Mais une esquisse réalisée juste après son retour est exposée au musée : cette belle pièce, où on ne discerne que des silhouettes, montre l'audience de la délégation française devant le septième souverain de la dynastie alaouite.
A défaut d'oeuvres majeures de sa période marocaine telles que « Noces juives dans le Maroc » (1839), l'exposition organisée en collaboration avec Le Louvre et le musée Delacroix donne savamment à voir une idée de l'atelier de l'artiste, avec comme point focal la question du souvenir.
En rentrant en France, Delacroix avait emporté dans ses bagages une série d'objets artisanaux en tous genres, « un véritable vivier d'inspiration qui va le suivre d'atelier en atelier jusqu'à sa mort », précise la commissaire.
« Hors du temps »
Ces objets, une soixantaine, servent de fil rouge à l'exposition : des instruments de musiques (tambourin, luth, vièle à pique), des habits (caftans, tuniques, chaussettes), des céramiques ou des armes (sabre, sacoches a poudre, cartouchière).
Une source inépuisable d'inspiration pour l'artiste disséminée dans ses différentes oeuvres orientalistes, à l'image de « Camp arabe, la nuit » (1863) où des hommes habillés en djellabas se languissent autour d'un feu, ou encore « Comédiens ou bouffons arabes » (1848), une représentation de musiciens jouant au luth, en plein air, entourés de quelques personnages.
« Les tableaux de la période marocaine sont hors du temps. Delacroix n'était pas dans une interprétation littérale du Maroc, il a forgé son propre regard sur le pays », analyse Bessède.

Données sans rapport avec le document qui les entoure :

(** The loop over i of the upper branch, for one column. *)
Lemma ssymm_left_upper_column_update (base j : Z) buf :
  column_update base m (fun row v => left_upper_element m alpha a b beta row j v)
    buf
    (for_up 1 m (fun i cr =>
       let coorAI := colOfEx a i in
       let temp1 := (alpha * rd (r b) (colOfEx b j + i))%float in
       let '(cr, temp2) :=
         for_up 1 (i - 1) (fun k '(cr, temp2) =>
           (wr cr (base + k) (rd cr (base + k) + temp1 * rd (r a) (coorAI + k))%float,
            (temp2 + rd (r b) (colOfEx b j + k) * rd (r a) (coorAI + k))%float))
           (cr, 0%float) in
       let re := (temp1 * rd (r a) (coorAI + i) + alpha * temp2)%float in
       let re := if negb (feq beta 0) then (re + beta * rd cr (base + i))%float else re in
       wr cr (base + i) re) buf).
Proof.
  eapply column_update_ext;
    [| apply (column_update_for_up base m 1 m
                (fun row_i row v =>
                   if row <? row_i
                   then (v + alpha * rd (r b) (colOfEx b j + row_i)
                             * rd (r a) (colOfEx a row_i + row))%float
                   else if row =? row_i
                        then (if negb (feq beta 0)
                              then (alpha * rd (r b) (colOfEx b j + row_i)
                                    * rd (r a) (colOfEx a row_i + row_i)
                                    + alpha
                                      * for_up 1 (row_i - 1) (fun k t =>
                                          (t + rd (r b) (colOfEx b j + k)
                                               * rd (r a) (colOfEx a row_i + k))%float)
                                          0%float
                                    + beta * v)%float
                              else (alpha * rd (r b) (colOfEx b j + row_i)
                                    * rd (r a) (colOfEx a row_i + row_i)
                                    + alpha
                                      * for_up 1 (row_i - 1) (fun k t =>
                                          (t + rd (r b) (colOfEx b j + k)
                                               * rd (r a) (colOfEx a row_i + k))%float)
                                          0%float)%float)
                        else v)); [lia |];
       intros row_i buf0 Hi; apply (ssymm_left_upper_row_update base j row_i buf0 Hi)].
  intros row v Hrow. cbv beta. unfold left_upper_element. cbv zeta.
  rewrite (for_up_split 1 row m) by lia.
  rewrite (for_up_snoc 1 row) by lia.
  rewrite (for_up_id 1 (row - 1)).
  2: { intros k st' Hk. destruct (Z.ltb_spec row k); [lia |].
       destruct (Z.eqb_spec row k); [lia | reflexivity]. }
  destruct (Z.ltb_spec row row); [lia |]. destruct (Z.eqb_spec row row); [| lia].
  apply for_up_ext. intros k st' Hk. destruct (Z.ltb_spec row k); [reflexivity | lia].
Qed.

(** One pass of the loop over i in the lower branch: the rows below
    [row_i] get their term, row [row_i] is stored. *)
Lemma ssymm_left_lower_row_update (base j row_i : Z) buf :
  1 <= row_i <= m ->
  let temp1 := (alpha * rd (r b) (colOfEx b j + row_i))%float in
  let temp2 :=
    for_up (row_i + 1) m (fun k t =>
      (t + rd (r b) (colOfEx b j + k) * rd (r a) (colOfEx a row_i + k))%float) 0%float in
  let re := (temp1 * rd (r a) (colOfEx a row_i + row_i) + alpha * temp2)%float in
  column_update base m
    (fun row v =>
       if row_i <? row then (v + temp1 * rd (r a) (colOfEx a row_i + row))%float
       else if row =? row_i
            then (if negb (feq beta 0) then (re + beta * v)%float else re)
            else v)
    buf
    (let '(cr, temp2) :=
       for_up (row_i + 1) m (fun k '(cr, temp2) =>
         (wr cr (base + k)
             (rd cr (base + k) + temp1 * rd (r a) (colOfEx a row_i + k))%float,
          (temp2 + rd (r b) (colOfEx b j + k) * rd (r a) (colOfEx a row_i + k))%float))
         (buf, 0%float) in
     let re := (temp1 * rd (r a) (colOfEx a row_i + row_i) + alpha * temp2)%float in
     let re := if negb (feq beta 0) then (re + beta * rd cr (base + row_i))%float else re in
     wr cr (base + row_i) re).
Proof.
  intros Hi. cbv zeta.
  rewrite (for_up_pair (row_i + 1) m
             (fun k cr =>
                wr cr (base + k)
                  (rd cr (base + k)
                   + alpha * rd (r b) (colOfEx b j + row_i)
                     * rd (r a) (colOfEx a row_i + k))%float)
             (fun k t =>
                (t + rd (r b) (colOfEx b j + k) * rd (r a) (colOfEx a row_i + k))%float)).
  set (temp2 := for_up (row_i + 1) m _ 0%float).
  set (re := (alpha * rd (r b) (colOfEx b j + row_i) * rd (r a) (colOfEx a row_i + row_i)
              + alpha * temp2)%float).
  eapply column_update_ext;
    [| eapply column_update_comp;
       [apply (column_update_rows base m (row_i + 1) m
                 (fun row v => (v + alpha * rd (r b) (colOfEx b j + row_i)
                                    * rd (r a) (colOfEx a row_i + row))%float)); lia
       | apply (column_update_wr base m row_i
                  (fun v => if negb (feq beta 0) then (re + beta * v)%float else re));
         exact Hi]].
  intros row v Hrow. cbv beta.
  destruct (Z.ltb_spec row_i row); destruct (Z.eqb_spec row row_i);
    destruct (Z.leb_spec (row_i + 1) row); destruct (Z.leb_spec row m);
    cbn [andb]; try lia; reflexivity.
Qed.

(** The loop over i of the lower branch, for one column. *)
Lemma ssymm_left_lower_column_update (base j : Z) buf :
  column_update base m (fun row v => left_lower_element m alpha a b beta row j v)
    buf
    (for_down m 1 (fun i cr =>
       let coorAI := colOfEx a i in
       let temp1 := (alpha * rd (r b) (colOfEx b j + i))%float in
       let '(cr, temp2) :=
         for_up (i + 1) m (fun k '(cr, temp2) =>
           (wr cr (base + k) (rd cr (base + k) + temp1 * rd (r a) (coorAI + k))%float,
            (temp2 + rd (r b) (colOfEx b j + k) * rd (r a) (coorAI + k))%float))
           (cr, 0%float) in
       let re := (temp1 * rd (r a) (coorAI + i) + alpha * temp2)%float in
       let re := if negb (feq beta 0) then (re + beta * rd cr (base + i))%float else re in
       wr cr (base + i) re) buf).
Proof.
  eapply column_update_ext;
    [| apply (column_update_for_down base m m 1
                (fun row_i row v =>
                   if row_i <? row
                   then (v + alpha * rd (r b) (colOfEx b j + row_i)
                             * rd (r a) (colOfEx a row_i + row))%float
                   else if row =? row_i
                        then (if negb (feq beta 0)
                              then (alpha * rd (r b) (colOfEx b j + row_i)
                                    * rd (r a) (colOfEx a row_i + row_i)
                                    + alpha
                                      * for_up (row_i + 1) m (fun k t =>
                                          (t + rd (r b) (colOfEx b j + k)
                                               * rd (r a) (colOfEx a row_i + k))%float)
                                          0%float
                                    + beta * v)%float
                              else (alpha * rd (r b) (colOfEx b j + row_i)
                                    * rd (r a) (colOfEx a row_i + row_i)
                                    + alpha
                                      * for_up (row_i + 1) m (fun k t =>
                                          (t + rd (r b) (colOfEx b j + k)
                                               * rd (r a) (colOfEx a row_i + k))%float)
                                          0%float)%float)
                        else v)); [lia |];
       intros row_i buf0 Hi; apply (ssymm_left_lower_row_update base j row_i buf0 Hi)].
  intros row v Hrow. cbv beta. unfold left_lower_element. cbv zeta.
  rewrite (for_down_split m row 1) by lia.
  rewrite (for_down_snoc m row) by lia.
  rewrite (for_down_id m (row + 1)).
  2: { intros k st' Hk. destruct (Z.ltb_spec k row); [lia |].
       destruct (Z.eqb_spec row k); [lia | reflexivity]. }
  destruct (Z.ltb_spec row row); [lia |]. destruct (Z.eqb_spec row row); [| lia].
  apply for_down_ext. intros k st' Hk. destruct (Z.ltb_spec k row); [reflexivity | lia].
Qed.
End LeftSide.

Ce regard singulier poussera, d'une manière ou d'une autre, des artistes européens à poser bagages au Maroc : « Il emportera avec lui la culture marocaine au-delà du sud de la Méditerranée et va ouvrir les yeux d'artistes européens sur cette destination peu habituelle à l'époque », note Idrissi.
La fin de parcours de l'exposition est d'ailleurs dédiée aux toiles marocaines de certains artistes ayant fait le voyage au royaume sur les pas de Delacroix : on retrouve une dizaine de tableaux des orientalistes français Benjamin Constant et Louis-Auguste Girardot, du Britannique Frank Brangwyn mais aussi du maître du fauvisme français, Henri Matisse.